Desde la red social, el club reiteró que no tiene nada que ver con las actitudes pasadas de su nuevo fichaje, al que considera únicamente como profesional, pero defendió creer en las segundas oportunidades.

"El Boa reitera que su postura es a favor de la reintegración social y de que el arquero Bruno merece una nueva oportunidad como profesional".

Una protesta callejera está prevista para esta tarde en Varginhas.

Sube la violencia

En Brasil, uno de los países más violentos del mundo, una de cada tres mujeres ha sido atacada, abusada o amenazada en los últimos 12 meses, según un sondeo publicado la semana pasada por la encuestadora Datafolha.

En su informe sobre la violencia en el gigante sudamericano el último año, Amnistía Internacional citó estudios que señalan que "la violencia letal contra las mujeres aumentó un 24% respecto a la década anterior" y subrayó que Brasil es "uno de los peores países de América Latina para ser mujer".

Este complicado contexto dio gran resonancia a la historia de Bruno, que mezcla los terribles niveles de violencia que padece Brasil con su pasión por el fútbol.

Tras ser liberado hace dos semanas, un video mostró al arquero celebrando la medida con champagne.

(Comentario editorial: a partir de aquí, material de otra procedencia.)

(** C1.  Seeking.  With its arguments packed as the kernel reads them the call
    sets the handle's offset to the given one, or to the one relative to the
    current offset or to the file's size, and refuses a negative one.  The
    library does not pack them: it passes the offset whole and the origin where
    the high half is expected.  Every seek made through it, of any origin, is
    therefore absolute, to the offset with the origin's code set from bit 32 on:
    neither the current offset nor the size of the file plays a part. *)
Theorem file_seek_exact h f c offset :
  get_vfs_file h c = Some f → in_i 64 offset → 0 <= offset_of h c < 2 ^ 63 →
  let packed whence := handle_seek h (pack_lo offset) (pack_hi offset (SeekFrom_as_u32 whence)) c in
  packed Abi.SeekStart = sought h offset c ∧
  (in_i 64 (offset_of h c + offset) → packed Abi.SeekCurrent = sought h (offset_of h c + offset) c) ∧
  (∀ w st, file_stat f (c_world c) = (w, Ok st) → 0 <= st_size st < 2 ^ 63 → in_i 64 (st_size st + offset) →
     packed Abi.SeekEnd = sought h (st_size st + offset) (put_world w c)) ∧
  ∀ whence, sys_seek h offset (SeekFrom_as_u32 whence) c =
    if decide (offset < 0) then (c, Err EInvalidOffset) else sought h (Z.lor (Z.shiftl (SeekFrom_as_u32 whence) 32) offset) c.
Proof.
  intros Hf Ho Hc packed.
  assert (wrap_i 64 (wrap_u 64 offset) = offset) as Hw by (rewrite wrap_i_wrap_u by lia; by apply wrap_i_small).
  assert (∀ a, 0 <= a < 2 ^ 63 → wrap_i 64 a = a) as Hs by (intros a ?; apply wrap_i_small; [lia|rng]).
  unfold packed, sys_seek. setoid_rewrite (seek_file_run h f c); [|done..]. split_and!.
  - rewrite unpack_offset, unpack_whence by (cbn; lia). rewrite decide_True, Hw by done. by eapply seek_to_run.
  - intros Hi. rewrite unpack_offset, unpack_whence by (cbn; lia). rewrite decide_False, decide_True by done.
    rewrite (bind_run _ _ c c (offset_of h c + offset)); [by eapply seek_to_run|]. unfold add_i64, liftO. rewrite Hw, Hs by done. by rewrite decide_True.
  - intros w st Hst Hsz Hi. rewrite unpack_offset, unpack_whence by (cbn; lia). rewrite !decide_False, decide_True by done.
    rewrite (bind_run _ _ c (put_world w c) st) by (unfold on_world, zoom; by rewrite Hst).
    rewrite (bind_run _ _ _ (put_world w c) (st_size st + offset)); [eapply seek_to_run, table_stat_get, Hf|].
    unfold add_i64, liftO. rewrite Hw, Hs by done. by rewrite decide_True.
  - intros whence.
    assert (0 <= Z.shiftl (SeekFrom_as_u32 whence) 32 < 2 ^ 62 ∧ wrap_u 32 (Z.shiftr (SeekFrom_as_u32 whence) 32) = 0) as [Hb ->] by (by destruct whence).
    rewrite decide_True by done. erewrite seek_to_run by done. rewrite (wrap_u_small 64 (Z.shiftl _ _)) by (unfold in_u; lia).
    set (x := Z.shiftl _ 32) in *. unfold in_i in Ho. case_decide as Hneg.
    + assert (wrap_u 64 offset = offset + 2 ^ 64) as ->.
      { unfold wrap_u. rewrite <-(Z.mod_small (offset + 2 ^ 64) (2 ^ 64)) by lia. by rewrite <-(Z_mod_plus_full offset 1). }
      destruct (lor_bounds x (offset + 2 ^ 64) 64) as [Hl Hu]; [lia..|]. set (z := Z.lor _ _) in *. unfold sought. by rewrite wrap_i_high, decide_True by lia.
    + rewrite wrap_u_small by (unfold in_u; lia). destruct (lor_bounds x offset 63) as [Hl Hu]; [lia..|]. by rewrite Hs by lia.
Qed.
End seek.

(** A seek to the end of the file of four bytes: packed it gives 4; through the
    library it goes to 8 GiB, and the next read fails. *)
Lemma file_seek_exact_witness :
  handle_seek 7 (pack_lo 0) (pack_hi 0 (SeekFrom_as_u32 Abi.SeekEnd)) one_file = sought 7 4 (put_world {[ 0 := mkTarFile [10; 11; 12; 13] 0 ]} one_file) ∧
  sys_seek 7 0 (SeekFrom_as_u32 Abi.SeekEnd) one_file = sought 7 (2 ^ 33) one_file ∧
  snd <$> read_call 7 4096 2 (sought 7 (2 ^ 33) one_file).1 = Some (to_isize EIoError).
Proof.
  assert (get_vfs_file 7 one_file = Some 0) as Hf by (by vm_compute). assert (in_i 64 0) as Hi by (by vm_compute).
  assert (0 <= offset_of 7 one_file < 2 ^ 63) as Ho by (by vm_compute).
  destruct (file_seek_exact 7 0 one_file 0 Hf Hi Ho) as (_ & _ & Hend & Hlib). split; [|split].
  - apply (Hend _ (TarFile_stat (mkTarFile [10; 11; 12; 13] 0))); by vm_compute.
  - rewrite Hlib. by vm_compute.
  - by vm_compute.
Defined.

(** ** Listing through a handle *)
Section listing.
Context {R H X V O W : Type} `{!ResourceOps R H X V O W}.
Implicit Types c : Caller R W.

Definition readdir_call (h ptr : Z) c : option (Caller R W * Z) := complete_call (handle_readdir h ptr c).
Fixpoint readdir_calls (h : Z) (ptrs : list Z) c : option (Caller R W * list Z) :=
  match ptrs with
  | [] => Some (c, [])
  | ptr :: ptrs => '(c, code) ← readdir_call h ptr c; '(c, codes) ← readdir_calls h ptrs c; Some (c, code :: codes)
  end.

(** Where the entries from a cursor on go, one buffer each. *)
Fixpoint listed_at (entries : list FsDirEntry) (ptrs : list Z) : list (Z * list Z) :=
  match entries, ptrs with e :: entries, ptr :: ptrs => (ptr, dirent_bytes e) :: listed_at entries ptrs | _, _ => [] end.

Lemma dirent_len e : len (dirent_bytes e) = 257.
Proof.
  unfold dirent_bytes, len. cbn -[replicate take Z.to_nat]. rewrite !length_app, length_replicate, length_take. unfold DIRENT_NAME_MAX. lia.
Qed.

Lemma readdir_call_exact h x entries p c ptr :
  table_get (c_table c) h = Some x → as_directory (h_resource x) = Some (entries, p) → validate (mkSlice ptr 257) = Ok tt →
  readdir_call h ptr c =
    match entries !! Z.to_nat (h_offset x) with
    | None => Some (c, 0)
    | Some e => Some (mkCaller (store_bytes (c_mem c) ptr (dirent_bytes e)) (table_update (c_table c) h (λ y, set_offset y (h_offset y + 1))) (c_world c), 1)
    end.
Proof.
  intros Hx Hd Hval. unfold readdir_call, handle_readdir. rewrite Hx, Hd. destruct (entries !! _) as [e|] eqn:E; [|by destruct c].
  unfold ua_write. cbn [us_len us_addr]. rewrite Hval. cbn [mbind outcome_bind]. rewrite dirent_len, Z.min_id.
  rewrite take_ge by (pose proof (dirent_len e); unfold len in *; lia). done.
Qed.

Bruno nunca admitió haber participado de forma directa en el macabro asesinato y posterior eliminación del cuerpo, pero fue condenado por haberlo ordenado.

En su testimonio ante el tribunal, atribuyó gran parte de la culpa a un amigo que actuaba como su asistente personal.

Cuando su examante fue asesinada, el deportista afirmó haberle preguntado a su amigo, conocido como Macarrao: "¿Qué has hecho?".

Y, según contó, él respondió: "Así resolvimos el problema, porque la chica había ido demasiado lejos. Dijo que estaba acaparando mucho, arruinando sus proyectos, sus planes".